**GIVEN RECORDS**
::::::::::

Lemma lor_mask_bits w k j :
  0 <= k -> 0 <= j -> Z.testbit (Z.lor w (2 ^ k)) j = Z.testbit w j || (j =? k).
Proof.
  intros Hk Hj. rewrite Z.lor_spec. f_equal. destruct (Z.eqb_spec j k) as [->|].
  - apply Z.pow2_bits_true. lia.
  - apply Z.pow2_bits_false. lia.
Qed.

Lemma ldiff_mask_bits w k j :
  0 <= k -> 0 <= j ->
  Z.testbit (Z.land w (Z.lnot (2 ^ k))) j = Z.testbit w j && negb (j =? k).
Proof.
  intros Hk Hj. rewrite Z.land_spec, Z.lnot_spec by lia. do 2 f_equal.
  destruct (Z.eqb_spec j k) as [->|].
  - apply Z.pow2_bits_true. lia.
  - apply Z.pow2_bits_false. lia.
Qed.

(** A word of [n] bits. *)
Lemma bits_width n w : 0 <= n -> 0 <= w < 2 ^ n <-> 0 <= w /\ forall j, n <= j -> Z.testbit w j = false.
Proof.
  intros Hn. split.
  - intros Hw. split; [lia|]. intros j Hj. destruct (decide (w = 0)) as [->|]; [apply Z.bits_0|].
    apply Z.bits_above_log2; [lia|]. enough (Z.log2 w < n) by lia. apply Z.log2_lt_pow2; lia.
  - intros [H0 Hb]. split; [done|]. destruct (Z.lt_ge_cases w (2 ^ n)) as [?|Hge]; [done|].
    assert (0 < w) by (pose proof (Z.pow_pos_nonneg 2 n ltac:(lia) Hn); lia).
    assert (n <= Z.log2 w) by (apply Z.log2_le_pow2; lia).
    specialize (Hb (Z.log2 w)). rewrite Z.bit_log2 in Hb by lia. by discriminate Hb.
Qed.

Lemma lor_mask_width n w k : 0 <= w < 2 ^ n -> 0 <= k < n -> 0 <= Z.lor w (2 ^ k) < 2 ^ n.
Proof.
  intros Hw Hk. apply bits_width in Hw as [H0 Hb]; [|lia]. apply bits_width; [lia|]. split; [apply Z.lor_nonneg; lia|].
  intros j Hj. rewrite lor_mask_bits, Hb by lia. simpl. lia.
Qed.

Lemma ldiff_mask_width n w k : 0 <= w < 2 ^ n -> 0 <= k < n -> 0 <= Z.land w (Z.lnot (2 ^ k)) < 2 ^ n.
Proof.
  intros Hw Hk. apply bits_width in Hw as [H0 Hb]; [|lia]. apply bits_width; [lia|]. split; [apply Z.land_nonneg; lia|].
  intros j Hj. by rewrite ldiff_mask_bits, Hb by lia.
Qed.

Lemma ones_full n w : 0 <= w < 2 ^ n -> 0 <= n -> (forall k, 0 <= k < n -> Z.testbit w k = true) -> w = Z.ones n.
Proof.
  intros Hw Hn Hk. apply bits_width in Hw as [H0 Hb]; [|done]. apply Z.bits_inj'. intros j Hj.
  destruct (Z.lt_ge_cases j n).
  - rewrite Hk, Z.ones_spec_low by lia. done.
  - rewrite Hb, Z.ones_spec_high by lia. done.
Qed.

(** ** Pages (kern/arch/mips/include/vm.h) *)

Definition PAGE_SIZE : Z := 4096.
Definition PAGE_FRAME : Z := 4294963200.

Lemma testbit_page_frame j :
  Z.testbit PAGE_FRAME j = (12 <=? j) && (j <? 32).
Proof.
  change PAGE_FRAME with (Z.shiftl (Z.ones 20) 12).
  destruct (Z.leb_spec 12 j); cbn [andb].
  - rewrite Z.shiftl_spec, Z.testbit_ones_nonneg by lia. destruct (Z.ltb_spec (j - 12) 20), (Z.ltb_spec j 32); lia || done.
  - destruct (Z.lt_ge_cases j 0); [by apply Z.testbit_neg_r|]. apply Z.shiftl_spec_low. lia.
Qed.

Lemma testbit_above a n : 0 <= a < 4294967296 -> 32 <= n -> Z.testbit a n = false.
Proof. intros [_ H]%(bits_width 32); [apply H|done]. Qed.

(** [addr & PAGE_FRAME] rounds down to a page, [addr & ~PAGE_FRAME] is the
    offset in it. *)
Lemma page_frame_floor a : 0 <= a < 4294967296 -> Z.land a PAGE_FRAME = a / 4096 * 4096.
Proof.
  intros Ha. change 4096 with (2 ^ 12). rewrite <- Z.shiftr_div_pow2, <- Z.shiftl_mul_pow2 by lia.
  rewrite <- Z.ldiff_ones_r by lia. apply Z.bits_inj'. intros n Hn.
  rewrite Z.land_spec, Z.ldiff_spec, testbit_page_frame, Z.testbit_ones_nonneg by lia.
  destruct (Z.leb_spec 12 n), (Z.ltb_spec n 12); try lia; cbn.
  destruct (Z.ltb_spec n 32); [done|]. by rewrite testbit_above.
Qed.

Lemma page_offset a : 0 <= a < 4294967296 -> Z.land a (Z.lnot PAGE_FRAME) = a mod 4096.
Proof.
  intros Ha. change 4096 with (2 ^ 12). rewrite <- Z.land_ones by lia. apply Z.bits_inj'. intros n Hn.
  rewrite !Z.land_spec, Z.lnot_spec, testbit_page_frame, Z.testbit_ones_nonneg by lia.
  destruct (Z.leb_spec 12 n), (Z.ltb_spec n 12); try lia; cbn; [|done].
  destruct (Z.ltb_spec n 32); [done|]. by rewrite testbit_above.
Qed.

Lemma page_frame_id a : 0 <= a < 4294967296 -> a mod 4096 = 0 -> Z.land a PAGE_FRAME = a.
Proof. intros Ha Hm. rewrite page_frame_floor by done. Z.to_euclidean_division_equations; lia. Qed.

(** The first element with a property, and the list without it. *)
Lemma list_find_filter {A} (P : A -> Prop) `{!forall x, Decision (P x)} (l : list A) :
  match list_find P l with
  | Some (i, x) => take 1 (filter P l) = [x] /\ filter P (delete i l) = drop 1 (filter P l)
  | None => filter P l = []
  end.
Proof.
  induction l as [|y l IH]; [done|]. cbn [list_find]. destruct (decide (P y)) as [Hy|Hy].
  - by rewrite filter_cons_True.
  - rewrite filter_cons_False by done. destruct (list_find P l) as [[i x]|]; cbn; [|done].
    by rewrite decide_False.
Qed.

::::::::::

**WORK REQUEST**
Please retype the entries above in full, exactly as they stand.

**ANSWER SECTION**
Lemma lor_mask_bits w k j :
  0 <= k -> 0 <= j -> Z.testbit (Z.lor w (2 ^ k)) j = Z.testbit w j || (j =? k).
Proof.
  intros Hk Hj. rewrite Z.lor_spec. f_equal. destruct (Z.eqb_spec j k) as [->|].
  - apply Z.pow2_bits_true. lia.
  - apply Z.pow2_bits_false. lia.
Qed.

Lemma ldiff_mask_bits w k j :
  0 <= k -> 0 <= j ->
  Z.testbit (Z.land w (Z.lnot (2 ^ k))) j = Z.testbit w j && negb (j =? k).
Proof.
  intros Hk Hj. rewrite Z.land_spec, Z.lnot_spec by lia. do 2 f_equal.
  destruct (Z.eqb_spec j k) as [->|].
  - apply Z.pow2_bits_true. lia.
  - apply Z.pow2_bits_false. lia.
Qed.

(** A word of [n] bits. *)
Lemma bits_width n w : 0 <= n -> 0 <= w < 2 ^ n <-> 0 <= w /\ forall j, n <= j -> Z.testbit w j = false.
Proof.
  intros Hn. split.
  - intros Hw. split; [lia|]. intros j Hj. destruct (decide (w = 0)) as [->|]; [apply Z.bits_0|].
    apply Z.bits_above_log2; [lia|]. enough (Z.log2 w < n) by lia. apply Z.log2_lt_pow2; lia.
  - intros [H0 Hb]. split; [done|]. destruct (Z.lt_ge_cases w (2 ^ n)) as [?|Hge]; [done|].
    assert (0 < w) by (pose proof (Z.pow_pos_nonneg 2 n ltac:(lia) Hn); lia).
    assert (n <= Z.log2 w) by (apply Z.log2_le_pow2; lia).
    specialize (Hb (Z.log2 w)). rewrite Z.bit_log2 in Hb by lia. by discriminate Hb.
Qed.

Lemma lor_mask_width n w k : 0 <= w < 2 ^ n -> 0 <= k < n -> 0 <= Z.lor w (2 ^ k) < 2 ^ n.
Proof.
  intros Hw Hk. apply bits_width in Hw as [H0 Hb]; [|lia]. apply bits_width; [lia|]. split; [apply Z.lor_nonneg; lia|].
  intros j Hj. rewrite lor_mask_bits, Hb by lia. simpl. lia.
Qed.

Lemma ldiff_mask_width n w k : 0 <= w < 2 ^ n -> 0 <= k < n -> 0 <= Z.land w (Z.lnot (2 ^ k)) < 2 ^ n.
Proof.
  intros Hw Hk. apply bits_width in Hw as [H0 Hb]; [|lia]. apply bits_width; [lia|]. split; [apply Z.land_nonneg; lia|].
  intros j Hj. by rewrite ldiff_mask_bits, Hb by lia.
Qed.

Lemma ones_full n w : 0 <= w < 2 ^ n -> 0 <= n -> (forall k, 0 <= k < n -> Z.testbit w k = true) -> w = Z.ones n.
Proof.
  intros Hw Hn Hk. apply bits_width in Hw as [H0 Hb]; [|done]. apply Z.bits_inj'. intros j Hj.
  destruct (Z.lt_ge_cases j n).
  - rewrite Hk, Z.ones_spec_low by lia. done.
  - rewrite Hb, Z.ones_spec_high by lia. done.
Qed.

(** ** Pages (kern/arch/mips/include/vm.h) *)

Definition PAGE_SIZE : Z := 4096.
Definition PAGE_FRAME : Z := 4294963200.

Lemma testbit_page_frame j :
  Z.testbit PAGE_FRAME j = (12 <=? j) && (j <? 32).
Proof.
  change PAGE_FRAME with (Z.shiftl (Z.ones 20) 12).
  destruct (Z.leb_spec 12 j); cbn [andb].
  - rewrite Z.shiftl_spec, Z.testbit_ones_nonneg by lia. destruct (Z.ltb_spec (j - 12) 20), (Z.ltb_spec j 32); lia || done.
  - destruct (Z.lt_ge_cases j 0); [by apply Z.testbit_neg_r|]. apply Z.shiftl_spec_low. lia.
Qed.

Lemma testbit_above a n : 0 <= a < 4294967296 -> 32 <= n -> Z.testbit a n = false.
Proof. intros [_ H]%(bits_width 32); [apply H|done]. Qed.

(** [addr & PAGE_FRAME] rounds down to a page, [addr & ~PAGE_FRAME] is the
    offset in it. *)
Lemma page_frame_floor a : 0 <= a < 4294967296 -> Z.land a PAGE_FRAME = a / 4096 * 4096.
Proof.
  intros Ha. change 4096 with (2 ^ 12). rewrite <- Z.shiftr_div_pow2, <- Z.shiftl_mul_pow2 by lia.
  rewrite <- Z.ldiff_ones_r by lia. apply Z.bits_inj'. intros n Hn.
  rewrite Z.land_spec, Z.ldiff_spec, testbit_page_frame, Z.testbit_ones_nonneg by lia.
  destruct (Z.leb_spec 12 n), (Z.ltb_spec n 12); try lia; cbn.
  destruct (Z.ltb_spec n 32); [done|]. by rewrite testbit_above.
Qed.

Lemma page_offset a : 0 <= a < 4294967296 -> Z.land a (Z.lnot PAGE_FRAME) = a mod 4096.
Proof.
  intros Ha. change 4096 with (2 ^ 12). rewrite <- Z.land_ones by lia. apply Z.bits_inj'. intros n Hn.
  rewrite !Z.land_spec, Z.lnot_spec, testbit_page_frame, Z.testbit_ones_nonneg by lia.
  destruct (Z.leb_spec 12 n), (Z.ltb_spec n 12); try lia; cbn; [|done].
  destruct (Z.ltb_spec n 32); [done|]. by rewrite testbit_above.
Qed.

Lemma page_frame_id a : 0 <= a < 4294967296 -> a mod 4096 = 0 -> Z.land a PAGE_FRAME = a.
Proof. intros Ha Hm. rewrite page_frame_floor by done. Z.to_euclidean_division_equations; lia. Qed.

(** The first element with a property, and the list without it. *)
Lemma list_find_filter {A} (P : A -> Prop) `{!forall x, Decision (P x)} (l : list A) :
  match list_find P l with
  | Some (i, x) => take 1 (filter P l) = [x] /\ filter P (delete i l) = drop 1 (filter P l)
  | None => filter P l = []
  end.
Proof.
  induction l as [|y l IH]; [done|]. cbn [list_find]. destruct (decide (P y)) as [Hy|Hy].
  - by rewrite filter_cons_True.
  - rewrite filter_cons_False by done. destruct (list_find P l) as [[i x]|]; cbn; [|done].
    by rewrite decide_False.
Qed.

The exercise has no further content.